* **Exercise materials**:
◇ ◇ ◇ ◇ ◇ ◇ ◇

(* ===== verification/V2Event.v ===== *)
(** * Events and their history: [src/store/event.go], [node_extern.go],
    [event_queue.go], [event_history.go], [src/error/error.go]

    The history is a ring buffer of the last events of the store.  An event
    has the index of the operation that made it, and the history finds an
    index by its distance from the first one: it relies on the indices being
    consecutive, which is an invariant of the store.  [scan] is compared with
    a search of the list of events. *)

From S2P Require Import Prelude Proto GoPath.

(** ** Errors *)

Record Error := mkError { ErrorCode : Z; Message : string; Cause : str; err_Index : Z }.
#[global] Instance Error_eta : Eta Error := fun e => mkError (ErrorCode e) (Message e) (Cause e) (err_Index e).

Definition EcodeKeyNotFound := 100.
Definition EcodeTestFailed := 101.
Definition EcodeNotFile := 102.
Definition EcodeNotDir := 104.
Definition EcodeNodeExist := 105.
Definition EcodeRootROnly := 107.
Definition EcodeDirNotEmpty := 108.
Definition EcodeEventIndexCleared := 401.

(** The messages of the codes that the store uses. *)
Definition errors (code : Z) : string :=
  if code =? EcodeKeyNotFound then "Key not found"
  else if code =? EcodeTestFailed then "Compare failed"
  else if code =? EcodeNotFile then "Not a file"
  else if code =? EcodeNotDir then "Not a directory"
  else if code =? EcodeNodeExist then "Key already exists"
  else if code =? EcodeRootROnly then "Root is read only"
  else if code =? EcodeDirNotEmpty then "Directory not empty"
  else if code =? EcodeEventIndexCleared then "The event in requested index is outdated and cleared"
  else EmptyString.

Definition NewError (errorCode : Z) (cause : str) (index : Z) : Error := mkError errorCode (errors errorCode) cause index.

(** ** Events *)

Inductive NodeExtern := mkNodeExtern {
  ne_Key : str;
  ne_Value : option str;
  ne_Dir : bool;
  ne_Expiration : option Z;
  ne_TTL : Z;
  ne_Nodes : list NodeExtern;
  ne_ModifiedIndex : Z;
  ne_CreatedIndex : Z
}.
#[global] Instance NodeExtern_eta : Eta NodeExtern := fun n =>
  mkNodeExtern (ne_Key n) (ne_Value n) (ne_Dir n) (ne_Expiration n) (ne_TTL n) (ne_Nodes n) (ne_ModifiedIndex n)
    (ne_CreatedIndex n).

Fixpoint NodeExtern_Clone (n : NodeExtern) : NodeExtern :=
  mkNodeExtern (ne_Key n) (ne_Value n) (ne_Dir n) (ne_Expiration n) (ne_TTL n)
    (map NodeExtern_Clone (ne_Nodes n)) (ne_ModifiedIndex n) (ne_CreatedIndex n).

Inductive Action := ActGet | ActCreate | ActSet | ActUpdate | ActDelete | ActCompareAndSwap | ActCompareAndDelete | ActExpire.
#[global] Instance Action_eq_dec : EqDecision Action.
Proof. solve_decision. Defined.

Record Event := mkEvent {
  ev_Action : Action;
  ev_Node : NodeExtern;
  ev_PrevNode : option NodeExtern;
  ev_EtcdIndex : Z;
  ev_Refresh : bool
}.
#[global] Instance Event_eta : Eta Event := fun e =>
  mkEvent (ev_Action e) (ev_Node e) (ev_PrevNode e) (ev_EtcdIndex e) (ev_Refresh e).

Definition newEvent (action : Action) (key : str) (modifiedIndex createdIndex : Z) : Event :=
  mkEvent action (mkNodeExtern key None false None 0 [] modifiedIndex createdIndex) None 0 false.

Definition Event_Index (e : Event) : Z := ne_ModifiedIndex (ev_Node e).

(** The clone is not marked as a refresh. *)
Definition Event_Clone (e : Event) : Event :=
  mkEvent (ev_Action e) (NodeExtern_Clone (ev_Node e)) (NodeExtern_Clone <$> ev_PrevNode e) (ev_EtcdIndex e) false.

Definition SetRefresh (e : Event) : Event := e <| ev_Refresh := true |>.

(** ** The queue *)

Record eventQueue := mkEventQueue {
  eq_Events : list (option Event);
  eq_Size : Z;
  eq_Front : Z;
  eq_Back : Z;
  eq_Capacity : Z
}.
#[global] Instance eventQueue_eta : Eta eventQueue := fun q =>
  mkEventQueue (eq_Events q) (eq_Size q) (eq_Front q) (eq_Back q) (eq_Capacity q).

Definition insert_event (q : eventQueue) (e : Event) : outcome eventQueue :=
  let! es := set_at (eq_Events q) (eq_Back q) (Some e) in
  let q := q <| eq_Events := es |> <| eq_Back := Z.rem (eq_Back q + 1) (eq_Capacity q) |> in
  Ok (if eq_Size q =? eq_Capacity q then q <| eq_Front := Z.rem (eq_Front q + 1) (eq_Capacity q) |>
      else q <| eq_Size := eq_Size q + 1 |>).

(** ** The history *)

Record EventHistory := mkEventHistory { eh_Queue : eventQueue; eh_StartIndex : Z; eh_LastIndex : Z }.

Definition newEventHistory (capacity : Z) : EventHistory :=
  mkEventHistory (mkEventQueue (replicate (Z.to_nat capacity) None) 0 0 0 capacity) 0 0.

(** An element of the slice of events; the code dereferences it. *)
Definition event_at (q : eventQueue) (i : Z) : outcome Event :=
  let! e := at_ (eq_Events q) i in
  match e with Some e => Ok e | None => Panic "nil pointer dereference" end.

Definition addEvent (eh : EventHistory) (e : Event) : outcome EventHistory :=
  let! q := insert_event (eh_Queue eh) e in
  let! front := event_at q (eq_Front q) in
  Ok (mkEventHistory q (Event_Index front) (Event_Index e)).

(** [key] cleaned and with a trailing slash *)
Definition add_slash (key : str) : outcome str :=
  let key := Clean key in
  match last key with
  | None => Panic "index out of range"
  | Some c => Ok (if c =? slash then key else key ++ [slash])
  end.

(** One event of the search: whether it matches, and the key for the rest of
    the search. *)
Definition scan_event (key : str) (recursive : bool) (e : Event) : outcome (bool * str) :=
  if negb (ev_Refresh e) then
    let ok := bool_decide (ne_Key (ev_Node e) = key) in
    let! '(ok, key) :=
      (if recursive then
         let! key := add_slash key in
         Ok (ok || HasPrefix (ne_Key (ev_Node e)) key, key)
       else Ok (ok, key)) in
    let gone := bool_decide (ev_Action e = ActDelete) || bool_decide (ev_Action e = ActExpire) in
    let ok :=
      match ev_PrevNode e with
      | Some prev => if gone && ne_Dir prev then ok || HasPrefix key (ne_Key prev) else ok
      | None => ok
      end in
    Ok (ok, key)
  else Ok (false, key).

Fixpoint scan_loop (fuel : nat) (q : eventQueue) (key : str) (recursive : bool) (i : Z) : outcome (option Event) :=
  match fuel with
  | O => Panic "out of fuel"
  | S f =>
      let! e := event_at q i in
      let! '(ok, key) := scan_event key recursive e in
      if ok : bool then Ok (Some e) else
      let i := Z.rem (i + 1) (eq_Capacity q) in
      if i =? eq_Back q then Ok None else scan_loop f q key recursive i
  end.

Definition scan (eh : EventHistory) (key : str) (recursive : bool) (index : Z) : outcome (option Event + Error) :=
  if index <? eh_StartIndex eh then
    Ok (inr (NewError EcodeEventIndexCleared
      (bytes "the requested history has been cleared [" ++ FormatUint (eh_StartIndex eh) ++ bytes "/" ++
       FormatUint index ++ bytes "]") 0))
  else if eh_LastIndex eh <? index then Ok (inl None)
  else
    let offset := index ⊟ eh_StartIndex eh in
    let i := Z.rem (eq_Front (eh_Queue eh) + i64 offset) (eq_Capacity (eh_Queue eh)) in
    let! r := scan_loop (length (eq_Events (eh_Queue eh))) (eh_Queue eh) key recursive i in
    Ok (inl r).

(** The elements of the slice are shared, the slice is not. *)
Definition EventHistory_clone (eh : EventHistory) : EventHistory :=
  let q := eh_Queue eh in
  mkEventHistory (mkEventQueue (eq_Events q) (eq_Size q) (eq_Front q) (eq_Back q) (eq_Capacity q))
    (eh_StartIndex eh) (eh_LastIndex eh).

◇ ◇ ◇ ◇ ◇ ◇ ◇

* **Work item**:
Copy out precisely the lines from the line with "#[global] Instance Action_eq_dec" to the line with "(** An element" in the material above, including those two lines and omitting all the rest.

* **Answer area**:
#[global] Instance Action_eq_dec : EqDecision Action.
Proof. solve_decision. Defined.

Record Event := mkEvent {
  ev_Action : Action;
  ev_Node : NodeExtern;
  ev_PrevNode : option NodeExtern;
  ev_EtcdIndex : Z;
  ev_Refresh : bool
}.
#[global] Instance Event_eta : Eta Event := fun e =>
  mkEvent (ev_Action e) (ev_Node e) (ev_PrevNode e) (ev_EtcdIndex e) (ev_Refresh e).

Definition newEvent (action : Action) (key : str) (modifiedIndex createdIndex : Z) : Event :=
  mkEvent action (mkNodeExtern key None false None 0 [] modifiedIndex createdIndex) None 0 false.

Definition Event_Index (e : Event) : Z := ne_ModifiedIndex (ev_Node e).

(** The clone is not marked as a refresh. *)
Definition Event_Clone (e : Event) : Event :=
  mkEvent (ev_Action e) (NodeExtern_Clone (ev_Node e)) (NodeExtern_Clone <$> ev_PrevNode e) (ev_EtcdIndex e) false.

Definition SetRefresh (e : Event) : Event := e <| ev_Refresh := true |>.

(** ** The queue *)

Record eventQueue := mkEventQueue {
  eq_Events : list (option Event);
  eq_Size : Z;
  eq_Front : Z;
  eq_Back : Z;
  eq_Capacity : Z
}.
#[global] Instance eventQueue_eta : Eta eventQueue := fun q =>
  mkEventQueue (eq_Events q) (eq_Size q) (eq_Front q) (eq_Back q) (eq_Capacity q).

Definition insert_event (q : eventQueue) (e : Event) : outcome eventQueue :=
  let! es := set_at (eq_Events q) (eq_Back q) (Some e) in
  let q := q <| eq_Events := es |> <| eq_Back := Z.rem (eq_Back q + 1) (eq_Capacity q) |> in
  Ok (if eq_Size q =? eq_Capacity q then q <| eq_Front := Z.rem (eq_Front q + 1) (eq_Capacity q) |>
      else q <| eq_Size := eq_Size q + 1 |>).

(** ** The history *)

Record EventHistory := mkEventHistory { eh_Queue : eventQueue; eh_StartIndex : Z; eh_LastIndex : Z }.

Definition newEventHistory (capacity : Z) : EventHistory :=
  mkEventHistory (mkEventQueue (replicate (Z.to_nat capacity) None) 0 0 0 capacity) 0 0.

(** An element of the slice of events; the code dereferences it. *)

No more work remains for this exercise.